= Gordon Gutteridge =

Australian civil engineer (1892–1942)

Alan Gordon Gutteridge (4 February 1892 – February 1942) was an Australian civil engineer and a founder of Gutteridge Haskins & Davey (now known as the GHD Group). He was based in Melbourne.

==Early life==
Gordon Gutteridge was born in Launceston, Tasmania. He was the son of a medical doctor, and one of five children. His brother Hal was an engineer and later became mayor of the City of Westminster in London. Gordon attended Melbourne Grammar School and later studied engineering at Melbourne University.

==War service==
Gutteridge was on holiday in the US at the declaration of World War I. He immediately went to Calgary, Alberta, Canada, and enlisted in the Canadian army the day after war was declared. During World War 1, Gutteridge served at the battles of Ypres and the Somme. He was seriously wounded and taken prisoner. He made two unsuccessful escape attempts from the Altdamm prisoner-of-war camp.

==Career==
At the end of the war he returned to Canada for demobilisation, then back to Melbourne to finish his engineering studies. He won a Rockefeller scholarship and completed his master's degree at Harvard University.

Gutteridge was later appointed director of the Commonwealth Division of Public Health Engineering. In 1928 he resigned from that position and commenced private practice in Melbourne.
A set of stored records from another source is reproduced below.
(** * pandevice: Panorama device reconciliation and network interfaces

    A shallow embedding of [pandevice/panorama.py] ([Panorama.commit_all],
    [Panorama.refresh_devices]) and of [pandevice/network.py] ([Interface]),
    together with the properties of the specification that concern them.

    Conventions of the embedding:
    - a Python [str] is a [string]; [None] is the [None] of an [option];
    - an exception is a value of [exn]; code that can raise returns a
      [result];
    - an [xml.etree.ElementTree.Element] is an [element]; [deepcopy] of an
      element is the element itself, since values are immutable here;
    - the remote API is a log of the calls issued, in order. *)

From Stdlib Require Import Ascii String.
From stdpp Require Import base tactics option list strings.

Open Scope string_scope.
Set Warnings "-register-all".

(** ** Exceptions and results *)

Inductive exn : Type :=
  | PanNotConnectedOnPanorama (msg : string)
  | PanNotAttachedOnPanorama (msg : string)
  | PanDeviceError (msg : string)
  | PanXapiError (msg : string)
  | AttributeError
  | TypeError
  | ValueError
  | KeyError
  | IndexError.

Inductive result (A : Type) : Type :=
  | Ok (a : A)
  | Raise (e : exn).
Arguments Ok {A} a.
Arguments Raise {A} e.

#[global] Instance result_ret : MRet result := fun A a => Ok a.
#[global] Instance result_bind : MBind result := fun A B f m =>
  match m with
  | Ok a => f a
  | Raise e => Raise e
  end.

#[global] Instance result_fmap : FMap result := fun A B f m =>
  match m with
  | Ok a => Ok (f a)
  | Raise e => Raise e
  end.

Definition is_ok {A} (r : result A) : bool :=
  match r with Ok _ => true | Raise _ => false end.

(** ** ElementTree *)

Module ET.

(** An attribute value is whatever Python object was stored: the parser
    stores strings, [refresh_devices] may store [None] (the result of a
    [findtext] that found nothing). *)
Inductive element : Type :=
  Element (tag : string) (attrib : list (string * option string))
          (text : option string) (children : list element).

Definition tag (e : element) : string :=
  match e with Element t _ _ _ => t end.
Definition attrib (e : element) : list (string * option string) :=
  match e with Element _ a _ _ => a end.
Definition text (e : element) : option string :=
  match e with Element _ _ x _ => x end.
Definition children (e : element) : list element :=
  match e with Element _ _ _ c => c end.

Fixpoint assoc {V} (k : string) (l : list (string * V)) : option V :=
  match l with
  | [] => None
  | (k', v) :: l' => if decide (k' = k) then Some v else assoc k l'
  end.

Fixpoint assoc_set {V} (k : string) (v : V) (l : list (string * V))
  : list (string * V) :=
  match l with
  | [] => [(k, v)]
  | (k', v') :: l' =>
      if decide (k' = k) then (k, v) :: l' else (k', v') :: assoc_set k v l'
  end.

(** [elem.get(key)]: [None] both for a missing key and for a stored [None]. *)
Definition get (k : string) (e : element) : option string :=
  default None (assoc k (attrib e)).

(** [elem.set(key, value)] *)
Definition set (k : string) (v : option string) (e : element) : element :=
  Element (tag e) (assoc_set k v (attrib e)) (text e) (children e).

(** [elem.append(child)] *)
Definition append (c : element) (e : element) : element :=
  Element (tag e) (attrib e) (text e) (children e ++ [c]).

(** [ET.SubElement(parent, tag, attrib)] followed by [.text = text]: the
    parent with the new child appended. *)
Definition SubElement (parent : element) (t : string)
    (a : list (string * option string)) (x : option string) : element :=
  append (Element t a x []) parent.

(** The steps of the ElementPath expressions the code uses: [tag] and
    [tag[@name='value']]. *)
Inductive step : Type :=
  | Tag (t : string)
  | TagName (t : string) (name : string).

Definition step_match (s : step) (e : element) : bool :=
  match s with
  | Tag t => bool_decide (tag e = t)
  | TagName t n => bool_decide (tag e = t) && bool_decide (get "name" e = Some n)
  end.

(** One step selects, for every context element in order, its matching
    children in document order. *)
Definition select (s : step) (ctx : list element) : list element :=
  flat_map (fun p => List.filter (step_match s) (children p)) ctx.

Definition findall_from (path : list step) (ctx : list element) : list element :=
  fold_left (fun c s => select s c) path ctx.

(** [elem.findall(path)], [elem.find(path)], [elem.findtext(path)] *)
Definition findall (path : list step) (e : element) : list element :=
  findall_from path [e].

Definition find (path : list step) (e : element) : option element :=
  head (findall path e).

Definition findtext (path : list step) (e : element) : option string :=
  match find path e with
  | Some x => Some (default "" (text x))
  | None => None
  end.
(** The code points whose uppercase is one other code point: [(first,
    last, step, shift)] stands for [first], [first + step], ... up to
    [last], each mapped to itself plus [shift]. *)
Definition upper_runs : list (Z * Z * Z * Z) :=
  [
    (97, 122, 1, -32); (181, 181, 1, 743); (224, 246, 1, -32);
    (248, 254, 1, -32); (255, 255, 1, 121); (257, 303, 2, -1);
    (305, 305, 1, -232); (307, 311, 2, -1); (314, 328, 2, -1);
    (331, 375, 2, -1); (378, 382, 2, -1); (383, 383, 1, -300);
    (384, 384, 1, 195); (387, 389, 2, -1); (392, 392, 1, -1);
    (396, 396, 1, -1); (402, 402, 1, -1); (405, 405, 1, 97);
    (409, 409, 1, -1); (410, 410, 1, 163); (414, 414, 1, 130);
    (417, 421, 2, -1); (424, 424, 1, -1); (429, 429, 1, -1);
    (432, 432, 1, -1); (436, 438, 2, -1); (441, 441, 1, -1);
    (445, 445, 1, -1); (447, 447, 1, 56); (453, 453, 1, -1);
    (454, 454, 1, -2); (456, 456, 1, -1); (457, 457, 1, -2);
    (459, 459, 1, -1); (460, 460, 1, -2); (462, 476, 2, -1);
    (477, 477, 1, -79); (479, 495, 2, -1); (498, 498, 1, -1);
    (499, 499, 1, -2); (501, 501, 1, -1); (505, 543, 2, -1);
    (547, 563, 2, -1); (572, 572, 1, -1); (575, 576, 1, 10815);
    (578, 578, 1, -1); (583, 591, 2, -1); (592, 592, 1, 10783);
    (593, 593, 1, 10780); (594, 594, 1, 10782); (595, 595, 1, -210);
    (596, 596, 1, -206); (598, 599, 1, -205); (601, 601, 1, -202);
    (603, 603, 1, -203); (604, 604, 1, 42319); (608, 608, 1, -205);
    (609, 609, 1, 42315); (611, 611, 1, -207); (613, 613, 1, 42280);
    (614, 614, 1, 42308); (616, 616, 1, -209); (617, 617, 1, -211);
    (618, 618, 1, 42308); (619, 619, 1, 10743); (620, 620, 1, 42305);
    (623, 623, 1, -211); (625, 625, 1, 10749); (626, 626, 1, -213);
    (629, 629, 1, -214); (637, 637, 1, 10727); (640, 640, 1, -218);
    (642, 642, 1, 42307); (643, 643, 1, -218); (647, 647, 1, 42282);
    (648, 648, 1, -218); (649, 649, 1, -69); (650, 651, 1, -217);
    (652, 652, 1, -71); (658, 658, 1, -219); (669, 669, 1, 42261);
    (670, 670, 1, 42258); (837, 837, 1, 84); (881, 883, 2, -1);
    (887, 887, 1, -1); (891, 893, 1, 130); (940, 940, 1, -38);
    (941, 943, 1, -37); (945, 961, 1, -32); (962, 962, 1, -31);
    (963, 971, 1, -32); (972, 972, 1, -64); (973, 974, 1, -63);
    (976, 976, 1, -62); (977, 977, 1, -57); (981, 981, 1, -47);
    (982, 982, 1, -54); (983, 983, 1, -8); (985, 1007, 2, -1);
    (1008, 1008, 1, -86); (1009, 1009, 1, -80); (1010, 1010, 1, 7);
    (1011, 1011, 1, -116); (1013, 1013, 1, -96); (1016, 1016, 1, -1);
    (1019, 1019, 1, -1); (1072, 1103, 1, -32); (1104, 1119, 1, -80);
    (1121, 1153, 2, -1); (1163, 1215, 2, -1); (1218, 1230, 2, -1);
    (1231, 1231, 1, -15); (1233, 1327, 2, -1); (1377, 1414, 1, -48);
    (4304, 4346, 1, 3008); (4349, 4351, 1, 3008); (5112, 5117, 1, -8);
    (7296, 7296, 1, -6254); (7297, 7297, 1, -6253); (7298, 7298, 1, -6244);
    (7299, 7300, 1, -6242); (7301, 7301, 1, -6243); (7302, 7302, 1, -6236);
    (7303, 7303, 1, -6181); (7304, 7304, 1, 35266); (7545, 7545, 1, 35332);
    (7549, 7549, 1, 3814); (7566, 7566, 1, 35384); (7681, 7829, 2, -1);
    (7835, 7835, 1, -59); (7841, 7935, 2, -1); (7936, 7943, 1, 8);
    (7952, 7957, 1, 8); (7968, 7975, 1, 8); (7984, 7991, 1, 8);
    (8000, 8005, 1, 8); (8017, 8023, 2, 8); (8032, 8039, 1, 8);
    (8048, 8049, 1, 74); (8050, 8053, 1, 86); (8054, 8055, 1, 100);
    (8056, 8057, 1, 128); (8058, 8059, 1, 112); (8060, 8061, 1, 126);
    (8112, 8113, 1, 8); (8126, 8126, 1, -7205); (8144, 8145, 1, 8);
    (8160, 8161, 1, 8); (8165, 8165, 1, 7); (8526, 8526, 1, -28);
    (8560, 8575, 1, -16); (8580, 8580, 1, -1); (9424, 9449, 1, -26);
    (11312, 11359, 1, -48); (11361, 11361, 1, -1); (11365, 11365, 1, -10795);
    (11366, 11366, 1, -10792); (11368, 11372, 2, -1); (11379, 11379, 1, -1);
    (11382, 11382, 1, -1); (11393, 11491, 2, -1); (11500, 11502, 2, -1);
    (11507, 11507, 1, -1); (11520, 11557, 1, -7264); (11559, 11559, 1, -7264);
    (11565, 11565, 1, -7264); (42561, 42605, 2, -1); (42625, 42651, 2, -1);
    (42787, 42799, 2, -1); (42803, 42863, 2, -1); (42874, 42876, 2, -1);
    (42879, 42887, 2, -1); (42892, 42892, 1, -1); (42897, 42899, 2, -1);
    (42900, 42900, 1, 48); (42903, 42921, 2, -1); (42933, 42947, 2, -1);
    (42952, 42954, 2, -1); (42961, 42961, 1, -1); (42967, 42969, 2, -1);
    (42998, 42998, 1, -1); (43859, 43859, 1, -928); (43888, 43967, 1, -38864);
    (65345, 65370, 1, -32); (66600, 66639, 1, -40); (66776, 66811, 1, -40);
    (66967, 67003, 2, -39); (66968, 66976, 2, -39); (66980, 66992, 2, -39);
    (66996, 67000, 2, -39); (67004, 67004, 1, -39); (68800, 68850, 1, -64);
    (71872, 71903, 1, -32); (93792, 93823, 1, -32); (125218, 125251, 1, -34) ].

(** The code points whose uppercase is several code points. *)
Definition upper_special : list (Z * list Z) :=
  [
    (223, [83; 83]); (329, [700; 78]); (496, [74; 780]);
    (912, [921; 776; 769]); (944, [933; 776; 769]); (1415, [1333; 1362]);
    (7830, [72; 817]); (7831, [84; 776]); (7832, [87; 778]);
    (7833, [89; 778]); (7834, [65; 702]); (8016, [933; 787]);
    (8018, [933; 787; 768]); (8020, [933; 787; 769]); (8022, [933; 787; 834]);
    (8064, [7944; 921]); (8065, [7945; 921]); (8066, [7946; 921]);
    (8067, [7947; 921]); (8068, [7948; 921]); (8069, [7949; 921]);
    (8070, [7950; 921]); (8071, [7951; 921]); (8072, [7944; 921]);
    (8073, [7945; 921]); (8074, [7946; 921]); (8075, [7947; 921]);
    (8076, [7948; 921]); (8077, [7949; 921]); (8078, [7950; 921]);
    (8079, [7951; 921]); (8080, [7976; 921]); (8081, [7977; 921]);
    (8082, [7978; 921]); (8083, [7979; 921]); (8084, [7980; 921]);
    (8085, [7981; 921]); (8086, [7982; 921]); (8087, [7983; 921]);
    (8088, [7976; 921]); (8089, [7977; 921]); (8090, [7978; 921]);
    (8091, [7979; 921]); (8092, [7980; 921]); (8093, [7981; 921]);
    (8094, [7982; 921]); (8095, [7983; 921]); (8096, [8040; 921]);
    (8097, [8041; 921]); (8098, [8042; 921]); (8099, [8043; 921]);
    (8100, [8044; 921]); (8101, [8045; 921]); (8102, [8046; 921]);
    (8103, [8047; 921]); (8104, [8040; 921]); (8105, [8041; 921]);
    (8106, [8042; 921]); (8107, [8043; 921]); (8108, [8044; 921]);
    (8109, [8045; 921]); (8110, [8046; 921]); (8111, [8047; 921]);
    (8114, [8122; 921]); (8115, [913; 921]); (8116, [902; 921]);
    (8118, [913; 834]); (8119, [913; 834; 921]); (8124, [913; 921]);
    (8130, [8138; 921]); (8131, [919; 921]); (8132, [905; 921]);
    (8134, [919; 834]); (8135, [919; 834; 921]); (8140, [919; 921]);
    (8146, [921; 776; 768]); (8147, [921; 776; 769]); (8150, [921; 834]);
    (8151, [921; 776; 834]); (8162, [933; 776; 768]); (8163, [933; 776; 769]);
    (8164, [929; 787]); (8166, [933; 834]); (8167, [933; 776; 834]);
    (8178, [8186; 921]); (8179, [937; 921]); (8180, [911; 921]);
    (8182, [937; 834]); (8183, [937; 834; 921]); (8188, [937; 921]);
    (64256, [70; 70]); (64257, [70; 73]); (64258, [70; 76]);
    (64259, [70; 70; 73]); (64260, [70; 70; 76]); (64261, [83; 84]);
    (64262, [83; 84]); (64275, [1348; 1350]); (64276, [1348; 1333]);
    (64277, [1348; 1339]); (64278, [1358; 1350]); (64279, [1348; 1341]) ].

Definition in_run (c : Z) (r : Z * Z * Z * Z) : bool :=
  let '(first, last, step, _) := r in
  (first <=? c) && (c <=? last) && ((c - first) mod step =? 0).

(** The uppercase of one code point. *)
Definition to_upper (c : Z) : list Z :=
  match find (fun p => fst p =? c) upper_special with
  | Some (_, u) => u
  | None =>
      match find (in_run c) upper_runs with
      | Some (_, _, _, shift) => [c + shift]
      | None => [c]
      end
  end.

(** [t.upper()]. *)
Definition unicode_upper (t : unicode) : unicode := flat_map to_upper t.

Fixpoint unicode_lstrip (t : unicode) : unicode :=
  match t with
  | [] => []
  | c :: r => if is_space c then unicode_lstrip r else t
  end.

Fixpoint unicode_rstrip (t : unicode) : unicode :=
  match t with
  | [] => []
  | c :: r =>
      match unicode_rstrip r with
      | [] => if is_space c then [] else [c]
      | r' => c :: r'
      end
  end.

(** [t.strip()] with no argument. *)
Definition unicode_strip (t : unicode) : unicode := unicode_rstrip (unicode_lstrip t).

(** The three words of the advisor. *)
Definition BUY : unicode := unicode_of "BUY".
Definition SELL : unicode := unicode_of "SELL".
Definition NOTHING : unicode := unicode_of "NOTHING".

(* ================================================================== *)
(** ** SHA-256, HMAC and base64 ([hashlib], [hmac], [base64]) *)

Module Sha256.

Definition wrap (x : Z) : Z := x mod 2 ^ 32.
Definition add32 (x y : Z) : Z := wrap (x + y).
Definition rotr (n x : Z) : Z :=
  Z.lor (Z.shiftr x n) (wrap (Z.shiftl x (32 - n))).
Definition not32 (x : Z) : Z := 2 ^ 32 - 1 - x.

Definition ch (x y z : Z) : Z := Z.lxor (Z.land x y) (Z.land (not32 x) z).
Definition maj (x y z : Z) : Z :=
  Z.lxor (Z.lxor (Z.land x y) (Z.land x z)) (Z.land y z).
Definition bsig0 (x : Z) : Z :=
  Z.lxor (Z.lxor (rotr 2 x) (rotr 13 x)) (rotr 22 x).
Definition bsig1 (x : Z) : Z :=
  Z.lxor (Z.lxor (rotr 6 x) (rotr 11 x)) (rotr 25 x).
Definition ssig0 (x : Z) : Z :=
  Z.lxor (Z.lxor (rotr 7 x) (rotr 18 x)) (Z.shiftr x 3).
Definition ssig1 (x : Z) : Z :=
  Z.lxor (Z.lxor (rotr 17 x) (rotr 19 x)) (Z.shiftr x 10).

(** The constants of FIPS 180-4, from their definition: the first 32
    bits of the fractional parts of the cube roots of the first 64 primes
    ([K]) and of the square roots of the first 8 primes ([H0]). *)
Definition is_prime (n : Z) : bool :=
  forallb (fun d => negb (n mod Z.of_nat d =? 0)) (seq 2 (Z.to_nat n - 2)).

Definition primes_below (n : nat) : list Z :=
  filter is_prime (map Z.of_nat (seq 2 (n - 2))).

(** The integer cube root below [2 ^ bits], found bit by bit from the top. *)
Fixpoint cube_root (bits : nat) (r n : Z) : Z :=
  match bits with
  | O => r
  | S b =>
      let r' := r + 2 ^ Z.of_nat b in
      cube_root b (if r' * r' * r' <=? n then r' else r) n
  end.

Definition K : list Z :=
  Eval vm_compute in
    map (fun p => wrap (cube_root 36 0 (p * 2 ^ 96))) (primes_below 312).

Definition H0 : list Z :=
  Eval vm_compute in
    map (fun p => wrap (Z.sqrt (p * 2 ^ 64))) (primes_below 20).

(** Big-endian bytes of a number, [n] of them. *)
Fixpoint be_bytes (n : nat) (x : Z) : bytes :=
  match n with
  | O => []
  | S m => Z.shiftr x (8 * Z.of_nat m) mod 256 :: be_bytes m x
  end.

Definition be_word (b : bytes) : Z :=
  fold_left (fun acc x => acc * 256 + x) b 0.

(** The message followed by 0x80, zeros up to 56 modulo 64, and the bit
    length on eight bytes. *)
Definition pad (msg : bytes) : bytes :=
  let len := Z.of_nat (List.length msg) in
  let zeros := Z.to_nat ((55 - len) mod 64) in
  msg ++ [128] ++ repeat 0 zeros ++ be_bytes 8 (8 * len).

Fixpoint words (n : nat) (b : bytes) : list Z :=
  match n with
  | O => []
  | S m => be_word (firstn 4 b) :: words m (skipn 4 b)
  end.

(** The message schedule, grown from the sixteen words of a block. *)
Fixpoint schedule (n : nat) (w : list Z) : list Z :=
  match n with
  | O => w
  | S m =>
      let t := List.length w in
      let at_ k := nth (t - k) w 0 in
      schedule m
        (w ++ [add32 (add32 (ssig1 (at_ 2%nat)) (at_ 7%nat))
                     (add32 (ssig0 (at_ 15%nat)) (at_ 16%nat))])
  end.

Definition round (s : list Z) (kw : Z * Z) : list Z :=
  match s with
  | [a; b; c; d; e; f; g; h] =>
      let t1 :=
        add32 (add32 (add32 h (bsig1 e)) (add32 (ch e f g) (fst kw)))
              (snd kw) in
      let t2 := add32 (bsig0 a) (maj a b c) in
      [add32 t1 t2; a; b; c; add32 d t1; e; f; g]
  | _ => s
  end.
(** * anythingllm_auth: token lifecycle and authenticated-request protocol

    Shallow embedding of [anythingllm_auth/utils.py] ([is_token_expired],
    [format_auth_header], [mask_token], [retry_with_backoff],
    [sanitize_input], the instance detectors), [anythingllm_auth/config.py]
    ([get_full_url], [validate_base_url]) and [anythingllm_auth/auth.py]
    ([TokenManager], [AuthClient], [AsyncAuthClient]).  The blocking and the non-blocking
    client run the same code; they differ only in which exceptions their
    [except requests.RequestException] / [except aiohttp.ClientError]
    handlers catch, which is the [mode] parameter below. *)

From Stdlib Require Import String Ascii List ZArith QArith Bool Lia.
Import ListNotations.
Open Scope string_scope.
Set Warnings "-register-all".

(** ** Python values produced by [json.loads]

    [JNull] is Python's [None] (JSON [null]); a JSON object is kept as the
    list of its members in document order. *)
Inductive pyval : Type :=
| JNull
| JBool (b : bool)
| JNum (q : Q)
| JStr (s : string)
| JArr (xs : list pyval)
| JObj (kvs : list (string * pyval)).

(** Python truthiness ([if not x]). *)
Definition truthy (v : pyval) : bool :=
  match v with
  | JNull => false
  | JBool b => b
  | JNum q => negb (Qeq_bool q 0)
  | JStr s => negb (String.eqb s EmptyString)
  | JArr xs => match xs with [] => false | _ => true end
  | JObj kvs => match kvs with [] => false | _ => true end
  end.

(** [dict.get(key)] on the dict built by [json.loads]: with duplicate keys
    the last member wins. *)
Fixpoint dict_get (kvs : list (string * pyval)) (key : string) : option pyval :=
  match kvs with
  | [] => None
  | (k, v) :: rest =>
      match dict_get rest key with
      | Some w => Some w
      | None => if String.eqb k key then Some v else None
      end
  end.

(** ** Exceptions *)
Inductive exn : Type :=
| AuthenticationError (msg : string)
| APIError (msg : string) (status_code : option Z)
| TokenValidationError (msg : string)
| TransportError (msg : string)
    (** [requests.RequestException] / [aiohttp.ClientError] raised by the
        HTTP library for a failed exchange *)
| JSONDecodeError
    (** [response.json()] on a body that is not JSON *)
| AttributeError
| TypeError
| Base64Error
| OverflowError
    (** an int too large to convert to a float *).

Inductive outcome (A : Type) : Type :=
| Ok (a : A)
| Raise (e : exn).
Arguments Ok {A} a.
Arguments Raise {A} e.

(** ** [utils.is_token_expired]

    The two library decoders the oracle calls, [base64.urlsafe_b64decode]
    and [json.loads], are parameters: a failing call is [None], which the
    oracle's [except Exception] turns into [True].  Every fact about the
    oracle below holds for any such pair of decoders. *)

(** [s.split(c)] *)
Fixpoint split_on (c : ascii) (s : string) : list string :=
  match s with
  | EmptyString => [EmptyString]
  | String a rest =>
      if Ascii.eqb a c then EmptyString :: split_on c rest
      else match split_on c rest with
           | [] => [String a EmptyString]
           | w :: ws => String a w :: ws
           end
  end.

Fixpoint repeat_char (c : ascii) (n : nat) : string :=
  match n with
  | O => EmptyString
  | S k => String c (repeat_char c k)
  end.

(** [padding = len(payload) % 4; if padding: payload += '=' * (4 - padding)] *)
Definition add_padding (payload : string) : string :=
  let padding := Nat.modulo (String.length payload) 4 in
  if Nat.eqb padding 0 then payload
  else payload ++ repeat_char "=" (4 - padding).

(** *** Python floats

    A float is a double: a finite value, kept as the rational it denotes,
    or an infinity.  [round_double x] is the double nearest to [x], ties
    to even, with the IEEE 754 binary64 range: exponents down to the
    subnormal [2 ^ -1074], and [+inf] / [-inf] from [2 ^ 1024] on (after
    rounding). *)
Inductive pyfloat : Type :=
| PFin (q : Q)
| PInf
| PNInf.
He specialised in water and sewerage schemes, especially in rural Victoria and Tasmania, but also designed other facilities such as abattoirs and saleyards.

In 1929, Gordon Gutteridge was elected a member of the Kew City Council, and was mayor of Kew in 1933–34.

The practice of Gordon Gutteridge merged with that of Gerald Haskins and Geoffrey Davey to form GHD in 1939.

After the outbreak of World War 2, Gutteridge and his firm became involved in the design and construction of military camps and training schools. He travelled widely to investigate the state of the art in these facilities in the UK, the US and Canada.

Gutteridge had always suffered poor health and the effects of his World War 1 injuries never left him. He collapsed at his desk in February 1942 and did not recover.